#### WORK TO COMPLETE
Retype every entry precisely and keep each line whole.

(Records drawn from a dataset)
(** [WebRtcSpl_SqrtFloor] computes the integer square root of every
    non-negative 32-bit value and [0] for negative ones; none of its sixteen
    unrolled stages overflows. *)
Theorem sqrt_floor_correct v : in_i32 v ->
  WebRtcSpl_SqrtFloor v = if v <? 0 then 0 else Z.sqrt v.
Proof.
  intros Hv. unfold in_i32 in Hv. destruct (Z.ltb_spec v 0).
  - by apply SqrtFloor_neg.
  - apply SqrtFloor_sqrt. lia.
Qed.

Lemma sqrt_floor_correct_witness : WebRtcSpl_SqrtFloor 2147483647 = 46340.
Proof. apply (sqrt_floor_correct 2147483647). unfold in_i32; lia. Defined.

Lemma quot_sgn_abs num den k : den <> 0 -> 0 <= k ->
  Z.quot (num * k) den = Z.sgn num * Z.sgn den * Z.quot (Z.abs num * k) (Z.abs den).
Proof.
  intros Hd Hk. destruct (Z.eqb_spec num 0) as [->|]; [exact (Z.quot_0_l den Hd)|].
  destruct (Z.lt_trichotomy num 0) as [?|[?|?]], (Z.lt_trichotomy den 0) as [?|[?|?]]; try lia;
    rewrite ?(Z.abs_neq num), ?(Z.abs_neq den), ?(Z.abs_eq num), ?(Z.abs_eq den) by lia;
    rewrite ?Z.mul_opp_l, ?Z.quot_opp_opp, ?Z.quot_opp_l, ?Z.quot_opp_r by lia;
    rewrite ?(Z.sgn_neg num), ?(Z.sgn_pos num), ?(Z.sgn_neg den), ?(Z.sgn_pos den) by lia; lia.
Qed.

(** For [|num| < |den| <= 2^30] the shift-and-subtract loop of
    [WebRtcSpl_DivResultInQ31] returns the quotient [num * 2^31 / den]
    truncated towards zero. *)
Theorem div_result_in_q31_correct num den :
  Z.abs num < Z.abs den -> Z.abs den <= 1073741824 ->
  WebRtcSpl_DivResultInQ31 num den = Z.quot (num * 2 ^ 31) den.
Proof.
  intros Hlt Hd. destruct (Z.eqb_spec num 0) as [->|Hnz]; [by rewrite Z.quot_0_l by lia|].
  pose proof (DivResultInQ31_pos (Z.abs num) (Z.abs den) ltac:(lia) ltac:(lia)) as E.
  rewrite quot_sgn_abs by lia. rewrite <- Z.quot_div_nonneg in E by lia.
  assert (Hq : 0 <= Z.quot (Z.abs num * 2 ^ 31) (Z.abs den) < 2 ^ 31)
    by (split; [apply Z.quot_pos; lia | apply Z.quot_lt_upper_bound; lia]).
  rewrite <- E in Hq |- *. clear E. revert Hq. unfold WebRtcSpl_DivResultInQ31.
  rewrite (proj2 (Z.eqb_neq num 0)), (proj2 (Z.eqb_neq (Z.abs num) 0)) by lia.
  rewrite (proj2 (Z.ltb_ge (Z.abs num) 0)), (proj2 (Z.ltb_ge (Z.abs den) 0)) by lia.
  destruct (Z.ltb_spec num 0), (Z.ltb_spec den 0);
    rewrite ?(i32_id (- num)), ?(i32_id (- den)) by rng;
    rewrite ?(Z.abs_neq num), ?(Z.abs_neq den), ?(Z.abs_eq num), ?(Z.abs_eq den) by lia;
    destruct (Nat.iter 31 _ _) as [l d]; cbn -[Z.mul Z.quot Z.pow Z.sgn]; intros Hq;
    rewrite ?i32_id by rng;
    rewrite ?(Z.sgn_neg num), ?(Z.sgn_pos num), ?(Z.sgn_neg den), ?(Z.sgn_pos den) by lia; simpl (_ =? 1); cbv iota; lia.
Qed.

#### EXPECTED ANSWER
(** [WebRtcSpl_SqrtFloor] computes the integer square root of every
    non-negative 32-bit value and [0] for negative ones; none of its sixteen
    unrolled stages overflows. *)
Theorem sqrt_floor_correct v : in_i32 v ->
  WebRtcSpl_SqrtFloor v = if v <? 0 then 0 else Z.sqrt v.
Proof.
  intros Hv. unfold in_i32 in Hv. destruct (Z.ltb_spec v 0).
  - by apply SqrtFloor_neg.
  - apply SqrtFloor_sqrt. lia.
Qed.

Lemma sqrt_floor_correct_witness : WebRtcSpl_SqrtFloor 2147483647 = 46340.
Proof. apply (sqrt_floor_correct 2147483647). unfold in_i32; lia. Defined.

Lemma quot_sgn_abs num den k : den <> 0 -> 0 <= k ->
  Z.quot (num * k) den = Z.sgn num * Z.sgn den * Z.quot (Z.abs num * k) (Z.abs den).
Proof.
  intros Hd Hk. destruct (Z.eqb_spec num 0) as [->|]; [exact (Z.quot_0_l den Hd)|].
  destruct (Z.lt_trichotomy num 0) as [?|[?|?]], (Z.lt_trichotomy den 0) as [?|[?|?]]; try lia;
    rewrite ?(Z.abs_neq num), ?(Z.abs_neq den), ?(Z.abs_eq num), ?(Z.abs_eq den) by lia;
    rewrite ?Z.mul_opp_l, ?Z.quot_opp_opp, ?Z.quot_opp_l, ?Z.quot_opp_r by lia;
    rewrite ?(Z.sgn_neg num), ?(Z.sgn_pos num), ?(Z.sgn_neg den), ?(Z.sgn_pos den) by lia; lia.
Qed.

(** For [|num| < |den| <= 2^30] the shift-and-subtract loop of
    [WebRtcSpl_DivResultInQ31] returns the quotient [num * 2^31 / den]
    truncated towards zero. *)
Theorem div_result_in_q31_correct num den :
  Z.abs num < Z.abs den -> Z.abs den <= 1073741824 ->
  WebRtcSpl_DivResultInQ31 num den = Z.quot (num * 2 ^ 31) den.
Proof.
  intros Hlt Hd. destruct (Z.eqb_spec num 0) as [->|Hnz]; [by rewrite Z.quot_0_l by lia|].
  pose proof (DivResultInQ31_pos (Z.abs num) (Z.abs den) ltac:(lia) ltac:(lia)) as E.
  rewrite quot_sgn_abs by lia. rewrite <- Z.quot_div_nonneg in E by lia.
  assert (Hq : 0 <= Z.quot (Z.abs num * 2 ^ 31) (Z.abs den) < 2 ^ 31)
    by (split; [apply Z.quot_pos; lia | apply Z.quot_lt_upper_bound; lia]).
  rewrite <- E in Hq |- *. clear E. revert Hq. unfold WebRtcSpl_DivResultInQ31.
  rewrite (proj2 (Z.eqb_neq num 0)), (proj2 (Z.eqb_neq (Z.abs num) 0)) by lia.
  rewrite (proj2 (Z.ltb_ge (Z.abs num) 0)), (proj2 (Z.ltb_ge (Z.abs den) 0)) by lia.
  destruct (Z.ltb_spec num 0), (Z.ltb_spec den 0);
    rewrite ?(i32_id (- num)), ?(i32_id (- den)) by rng;
    rewrite ?(Z.abs_neq num), ?(Z.abs_neq den), ?(Z.abs_eq num), ?(Z.abs_eq den) by lia;
    destruct (Nat.iter 31 _ _) as [l d]; cbn -[Z.mul Z.quot Z.pow Z.sgn]; intros Hq;
    rewrite ?i32_id by rng;
    rewrite ?(Z.sgn_neg num), ?(Z.sgn_pos num), ?(Z.sgn_neg den), ?(Z.sgn_pos den) by lia; simpl (_ =? 1); cbv iota; lia.
Qed.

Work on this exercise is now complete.